What you need to do |
All lines containing the string "dirmap" must be copied from the entries.

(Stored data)
Start of Block
(* ===== verification/FsSpec.v ===== *)
(** * What the file operations promise

    [fs_op] lists the operations that change a mounted volume, [run_op] runs
    the code, [effect] says what each does to the directories alone: the
    abstract state is the map of folder descriptors, without device, allocator
    or buffers. [fs_refines]: on a sound volume every operation under its guard
    returns, does an effect the specification allows, leaves a sound volume and
    touches no other file. *)

From S2P Require Import Prelude CString Time Net Block Extent FsText Fs FsDisk FsFile FsInv FsVol FsOps.
Import fstext minimafs fsdisk fsfile fsinv fsvol fsops.

Open Scope c_scope.

Module fsspec.

Inductive fs_op :=
| OpCreate (p ftype fformat : list Z)
| OpWrite (p l1 l2 : list Z) (ftype fformat : option (list Z))
| OpDelete (p : list Z)
| OpMkdir (p : list Z)
| OpRmdir (p : list Z).

(** The path [p] names [name] in the folder [d], which has room. *)
Record target (dn : nat) (dirs : dirmap) (root : Z) (p local parent name : list Z) (d : minimafs_folder_desc) : Prop := {
  tg_names : names dn p local parent name;
  tg_folder : folder_at dirs root parent = Some d;
  tg_roomy : roomy_folder d;
  tg_plain : plain_name name
}.

(** When an operation may be called: the parent folder exists and has room,
    the name can be stored; a new name is not in use, a removed directory is
    empty. *)
Definition guard (dn : nat) (dirs : dirmap) (root : Z) (op : fs_op) : Prop :=
  match op with
  | OpCreate p _ _ => ∃ local parent name d, target dn dirs root p local parent name d ∧ find_entry (entries d) name = None
  | OpWrite p l1 l2 _ _ => ∃ local parent name d, target dn dirs root p local parent name d ∧ file_named name d ∧
      Z.of_nat (length (l1 ++ l2)) < 4294950000
  | OpDelete p => ∃ local parent name d i e, target dn dirs root p local parent name d ∧
      find_entry (entries d) name = Some i ∧ entries d !! i = Some e ∧ is_dir e = false
  | OpMkdir p => ∃ local parent name d, target dn dirs root p local parent name d ∧
      (length name < 64)%nat ∧ name ≠ [] ∧ 10 ∉ local ∧ 0 ∉ local ∧ find_entry (entries d) name = None
  | OpRmdir p => ∃ local parent name d i e nd, target dn dirs root p local parent name d ∧ name ≠ [] ∧
      find_entry (entries d) name = Some i ∧ entries d !! i = Some e ∧ is_dir e = true ∧
      dirs !! e_block_offset e = Some nd ∧ entries nd = []
  end.

(** The abstract operations. Creating, writing and making a directory may
    also fail, for want of blocks, and then change nothing. *)
Inductive effect (dn : nat) (dirs : dirmap) (root : Z) : fs_op → bool → dirmap → Prop :=
| effect_create p ft ff local parent name d e :
    target dn dirs root p local parent name d → e_name e = take 63 name → is_dir e = false →
    effect dn dirs root (OpCreate p ft ff) true (<[f_block_offset d := put_entry name e d]> dirs)
| effect_write p l1 l2 ft ff local parent name d e :
    target dn dirs root p local parent name d → e_name e = take 63 name → is_dir e = false →
    effect dn dirs root (OpWrite p l1 l2 ft ff) true (<[f_block_offset d := put_entry name e d]> dirs)
| effect_delete p local parent name d i :
    target dn dirs root p local parent name d → find_entry (entries d) name = Some i →
    effect dn dirs root (OpDelete p) true (<[f_block_offset d := set_entries (delete i (entries d)) d]> dirs)
| effect_mkdir p local parent name d nb :
    target dn dirs root p local parent name d → dirs !! nb = None →
    effect dn dirs root (OpMkdir p) true
      (<[nb := mk_folder local nb []]> (<[f_block_offset d := set_entries (entries d ++ [dir_entry name nb]) d]> dirs))
| effect_rmdir p local parent name d i e :
    target dn dirs root p local parent name d → find_entry (entries d) name = Some i → entries d !! i = Some e →
    effect dn dirs root (OpRmdir p) true
      (delete (e_block_offset e) (<[f_block_offset d := set_entries (delete i (entries d)) d]> dirs))
| effect_full op :
    match op with OpDelete _ | OpRmdir _ => False | _ => True end → effect dn dirs root op false dirs.

(** ** Files and the one an operation names *)

Definition file_in (dirs : dirmap) (e : minimafs_dir_entry) : Prop :=
  ∃ b d, dirs !! b = Some d ∧ e ∈ entries d ∧ is_dir e = false.

Definition op_path (op : fs_op) : list Z :=
  match op with OpCreate p _ _ | OpWrite p _ _ _ _ | OpDelete p | OpMkdir p | OpRmdir p => p end.

Definition names_file (dn : nat) (dirs : dirmap) (root : Z) (op : fs_op) (e : minimafs_dir_entry) : Prop :=
  ∃ local parent name d i, target dn dirs root (op_path op) local parent name d ∧
    find_entry (entries d) name = Some i ∧ entries d !! i = Some e.

Lemma file_in_runs dirs e x : file_in dirs e → x ∈ run_of e → x ∈ over_dirs runs dirs.
Proof.
  intros (b & d & Hb & Hin & He) Hx. apply elem_over_dirs. exists b, d. split; [done|].
  apply list_elem_of_bind. exists e. split; [done|]. by apply list_elem_of_filter.
Qed.

Lemma runs_owned root dirs x : x ∈ over_dirs runs dirs → x ∈ owned root dirs.
Proof. intros Hx. do 2 right. apply elem_of_app. by right. Qed.

(** Two files of a sound volume share no block. *)
Lemma runs_apart root total dirs b d i e e0 x : dirs_ok root total dirs → dirs !! b = Some d → entries d !! i = Some e →
  is_dir e = false → file_in dirs e0 → e0 ≠ e → x ∈ run_of e → x ∉ run_of e0.
Proof.
  intros Hok Hb Hi He (b0 & d0 & Hb0 & Hin & He0) Hne Hx Hx0.
  destruct (entries_perm d i e Hi) as [_ Hr]. rewrite He in Hr. set (rest := set_entries (delete i (entries d)) d) in *.
  pose proof (do_nodup _ _ _ Hok) as Hnd. rewrite (owned_lookup root dirs b d Hb), Hr in Hnd.
  apply NoDup_app in Hnd as (_ & _ & Hnd). rewrite <- app_assoc in Hnd. apply NoDup_app in Hnd as (_ & Hd & _).
  apply (Hd x Hx). apply elem_of_app. destruct (decide (b0 = b)) as [->|Hbb].
  - left. assert (d0 = d) as -> by congruence. apply list_elem_of_bind. exists e0. split; [done|]. apply list_elem_of_filter.
    split; [done|]. simpl.
    rewrite (delete_Permutation _ _ _ Hi) in Hin. apply elem_of_cons in Hin as [?|?]; done.
  - right. apply runs_owned, elem_over_dirs. exists b0, d0. split; [by rewrite lookup_delete_ne|].
    apply list_elem_of_bind. exists e0. split; [done|]. by apply list_elem_of_filter.
Qed.

Section spec.
  Context {D : Type} `{BlockDriver D}.
  Abbreviation fsys := (fsys (D := D)).
  Context (E : env) (HE : roomy E) (dn dev : nat).
  Abbreviation root_of := (root_of dn).
  Abbreviation volume := (volume dn dev).
  Abbreviation moved := (moved dn dev).

Definition run_op (op : fs_op) : fsM bool :=
  match op with
  | OpCreate p ft ff => minimafs_create_file E p ft ff
  | OpWrite p l1 l2 ft ff =>
      minimafs_write_file_segments E p (Some l1) (Z.of_nat (length l1)) (Some l2) (Z.of_nat (length l2)) ft ff
  | OpDelete p => minimafs_delete_file E p
  | OpMkdir p => minimafs_mkdir E p
  | OpRmdir p => minimafs_rmdir E p
  end.

(** The blocks of [e] hold what they held. *)
Definition untouched (e : minimafs_dir_entry) (s s' : fsys) : Prop :=
  blks dev (store s') (e_block_offset e) (e_block_count e) = blks dev (store s) (e_block_offset e) (e_block_count e).

(** The free run that makes [op] succeed. *)
Definition space_for (op : fs_op) : Z :=
  match op with
  | OpCreate _ _ _ => blocks_wanted 0
  | OpWrite _ l1 l2 _ _ => blocks_wanted (Z.of_nat (length (l1 ++ l2)))
  | OpMkdir _ => 1
  | OpDelete _ | OpRmdir _ => 0
  end.

Record simulates (dirs : dirmap) (s : fsys) (op : fs_op) (r : bool) (dirs' : dirmap) (s' : fsys) : Prop := {
  sm_effect : effect dn dirs (root_of s) op r dirs';
  sm_refused : r = false → no_run dn (space_for op) s;
  sm_volume : volume dirs' s';
  sm_root : root_of s' = root_of s;
  sm_handles : handles s' = handles s;
  sm_others : ∀ e, file_in dirs e → ¬ names_file dn dirs (root_of s) op e → untouched e s s'
}.

Lemma untouched_moved (keep : Z → Prop) s s' e : moved keep s s' → (∀ x, x ∈ run_of e → keep x) → untouched e s s'.
Proof. intros Hm Hk. eapply blks_ext_blocks; [apply Hm|]. intros x Hx. by apply Hk, elem_of_seqZ. Qed.

(** The blocks of a file are none of the descriptors'. *)
Lemma file_apart dirs s e x : volume dirs s → file_in dirs e → x ∈ run_of e →
  x ∈ owned (root_of s) dirs ∧ x ≠ 0 ∧ ∀ b d, dirs !! b = Some d → x ≠ b.
Proof.
  intros Hv He Hx. pose proof (v_dirs _ _ _ _ Hv) as Hok. pose proof (file_in_runs _ _ _ He Hx) as Hr.
  split; [by apply runs_owned|]. split.
  - pose proof (do_nodup _ _ _ Hok) as [H0 _]%NoDup_cons. intros ->. apply H0. right. apply elem_of_app. by right.
  - intros b d Hb ->. destruct (dirs_ok_block _ _ _ _ _ Hok Hb) as (_ & _ & ?). done.
Qed.

Lemma folder_listed dirs s p d : volume dirs s → folder_at dirs (root_of s) p = Some d → dirs !! f_block_offset d = Some d.
Proof. intros Hv Hd. destruct (folder_at_some _ _ _ _ _ _ Hv Hd) as (b & Hb & <- & _). done. Qed.

Lemma simulates_idle dirs s op s' : volume dirs s → volume dirs s' → moved (λ _, True) s s' →
  no_run dn (space_for op) s →
  match op with OpDelete _ | OpRmdir _ => False | _ => True end → simulates dirs s op false dirs s'.
Proof.
  intros Hv Hv' Hm Hno Hop. split; [by constructor|done|done|apply Hm|apply Hm|]. intros e _ _. by eapply untouched_moved.
Qed.

Lemma simulates_put dirs s op p local parent name d m0 l r s' :
  volume dirs s → target dn dirs (root_of s) p local parent name d → file_named name d → op_path op = p →
  match op with OpCreate _ _ _ | OpWrite _ _ _ _ _ => space_for op = blocks_wanted (Z.of_nat (length l)) | _ => False end →
  put_or_not dn dev dirs d name m0 l s r s' → ∃ dirs', simulates dirs s op r dirs' s'.
Proof.
  intros Hv Ht Hf Hp Hop Hput. destruct r; simpl in Hput.
  2:{ destruct Hput as (Hv' & Hm & Hno). exists dirs. apply simulates_idle; try done; destruct op; try done; by rewrite Hop. }
  destruct Hput as (e & m & Hname & [[Hdir _] _ _ Hv' _ Hm]). exists (<[f_block_offset d := put_entry name e d]> dirs).
  split; [|done|done|apply Hm|apply Hm|].
  - destruct op; try done; simpl in Hp; subst; by econstructor.
  - intros e0 He0 Hno. eapply untouched_moved; [exact Hm|]. intros x Hx.
    pose proof (folder_listed _ _ _ _ Hv (tg_folder _ _ _ _ _ _ _ _ Ht)) as Hb.
    destruct (file_apart _ _ _ _ Hv He0 Hx) as (Hxo & Hx0 & Hxd). split_and!; [done|done|by eapply Hxd|].
    unfold run_at. destruct (find_entry (entries d) name) as [i|] eqn:Hfe; simpl; [|lia].
    destruct (find_entry_some _ _ _ Hfe) as (e1 & Hi & _). rewrite Hi. simpl. rewrite <- elem_of_seqZ. intros Hx1.
    eapply (runs_apart _ _ _ _ _ i e1 e0 x (v_dirs _ _ _ _ Hv) Hb Hi); try done; [by eapply Hf|].
    intros ->. apply Hno. exists local, parent, name, d, i. by rewrite Hp.
Qed.

Lemma refines_create dirs s p ft ff : volume dirs s → guard dn dirs (root_of s) (OpCreate p ft ff) →
  ∃ r s' dirs', run_op (OpCreate p ft ff) s = Ret (r, s') ∧ simulates dirs s (OpCreate p ft ff) r dirs' s'.
Proof.
  intros Hv (local & parent & name & d & Ht & Hf). pose proof Ht as [Hn Hd Hroom Hpn].
  destruct (create_ok E HE dn dev dirs s p local parent name d ft ff) as (r & s' & Hr & Hput); try done.
  edestruct (simulates_put dirs s (OpCreate p ft ff) p local parent name d (new_meta E name ft ff parent) []) as [dirs' Hs]; [done|exact Ht| |done|done|exact Hput|].
  { intros i e Hi. by rewrite Hf in Hi. }
  by exists r, s', dirs'.
Qed.

Lemma refines_write dirs s p l1 l2 ft ff : volume dirs s → guard dn dirs (root_of s) (OpWrite p l1 l2 ft ff) →
  ∃ r s' dirs', run_op (OpWrite p l1 l2 ft ff) s = Ret (r, s') ∧ simulates dirs s (OpWrite p l1 l2 ft ff) r dirs' s'.
Proof.
  intros Hv (local & parent & name & d & Ht & Hf & Hl). pose proof Ht as [Hn Hd Hroom Hpn].
  rewrite length_app, Nat2Z.inj_add in Hl.
  destruct (write_segments_ok E HE dn dev dirs s p local parent name d (Some l1) (Z.of_nat (length l1)) l1
    (Some l2) (Z.of_nat (length l2)) l2 ft ff) as (r & s' & Hr & Hput); try done; try (by split; [|left]).
  edestruct simulates_put with (l := l1 ++ l2) (op := OpWrite p l1 l2 ft ff) as [dirs' Hs]; [done|exact Ht|done|done|done|exact Hput|].
  by exists r, s', dirs'.
Qed.

Lemma refines_delete dirs s p : volume dirs s → guard dn dirs (root_of s) (OpDelete p) →
  ∃ r s' dirs', run_op (OpDelete p) s = Ret (r, s') ∧ simulates dirs s (OpDelete p) r dirs' s'.
Proof.
  intros Hv (local & parent & name & d & i & e & Ht & Hf & Hi & Hdir). pose proof Ht as [Hn Hd Hroom Hpn].
  destruct (delete_ok E HE dn dev dirs s p local parent name d i e) as (s' & Hr & [Hv' _ Hm]); try done.
  eexists true, s', _. split; [done|]. split; [by econstructor|done|exact Hv'|apply Hm|apply Hm|].
  intros e0 He0 _. eapply untouched_moved; [exact Hm|]. intros x Hx.
  destruct (file_apart _ _ _ _ Hv He0 Hx) as (_ & Hx0 & Hxd). split; [done|]. eapply Hxd. by eapply folder_listed.
Qed.

Lemma refines_mkdir dirs s p : volume dirs s → guard dn dirs (root_of s) (OpMkdir p) →
  ∃ r s' dirs', run_op (OpMkdir p) s = Ret (r, s') ∧ simulates dirs s (OpMkdir p) r dirs' s'.
Proof.
  intros Hv (local & parent & name & d & Ht & Hl & Hne & H10 & H0 & Hf). pose proof Ht as [Hn Hd Hroom Hpn].
  destruct (mkdir_ok E HE dn dev dirs s p local parent name d) as (r & s' & Hr & Hput); try done.
  destruct r; [|exists false, s', dirs; split; [done|]; destruct Hput as (? & ? & ?); by apply simulates_idle].
  destruct Hput as (nb & [Hfresh Hv' Hm]). eexists true, s', _. split; [done|].
  split; [|done|exact Hv'|apply Hm|apply Hm|].
  - eapply effect_mkdir; [done|]. apply eq_None_not_Some. intros [d0 Hd0]. apply Hfresh.
    by destruct (dirs_ok_block _ _ _ _ _ (v_dirs _ _ _ _ Hv) Hd0).
  - intros e0 He0 _. eapply untouched_moved; [exact Hm|]. intros x Hx.
    destruct (file_apart _ _ _ _ Hv He0 Hx) as (Hxo & Hx0 & Hxd). split_and!; [done| |by intros ->].
    eapply Hxd. by eapply folder_listed.
Qed.

Lemma refines_rmdir dirs s p : volume dirs s → guard dn dirs (root_of s) (OpRmdir p) →
  ∃ r s' dirs', run_op (OpRmdir p) s = Ret (r, s') ∧ simulates dirs s (OpRmdir p) r dirs' s'.
Proof.
  intros Hv (local & parent & name & d & i & e & nd & Ht & Hne & Hf & Hi & Hdir & Hnd & Hempty). pose proof Ht as [Hn Hd Hroom Hpn].
  destruct (rmdir_ok E HE dn dev dirs s p local parent name d i e nd) as (s' & Hr & [Hv' _ Hm]); try done.
  eexists true, s', _. split; [done|]. split; [by econstructor|done|exact Hv'|apply Hm|apply Hm|].
  intros e0 He0 _. eapply untouched_moved; [exact Hm|]. intros x Hx.
  destruct (file_apart _ _ _ _ Hv He0 Hx) as (_ & Hx0 & Hxd). split; [done|]. eapply Hxd. by eapply folder_listed.
Qed.

Lemma refines_op dirs s op : volume dirs s → guard dn dirs (root_of s) op →
  ∃ r s' dirs', run_op op s = Ret (r, s') ∧ simulates dirs s op r dirs' s'.
Proof.
  destruct op; [apply refines_create|apply refines_write|apply refines_delete|apply refines_mkdir|apply refines_rmdir].
Qed.
End spec.
End fsspec.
End of Block
Answer below |
Record target (dn : nat) (dirs : dirmap) (root : Z) (p local parent name : list Z) (d : minimafs_folder_desc) : Prop := {
Definition guard (dn : nat) (dirs : dirmap) (root : Z) (op : fs_op) : Prop :=
Inductive effect (dn : nat) (dirs : dirmap) (root : Z) : fs_op → bool → dirmap → Prop :=
Definition file_in (dirs : dirmap) (e : minimafs_dir_entry) : Prop :=
Definition names_file (dn : nat) (dirs : dirmap) (root : Z) (op : fs_op) (e : minimafs_dir_entry) : Prop :=
Record simulates (dirs : dirmap) (s : fsys) (op : fs_op) (r : bool) (dirs' : dirmap) (s' : fsys) : Prop := {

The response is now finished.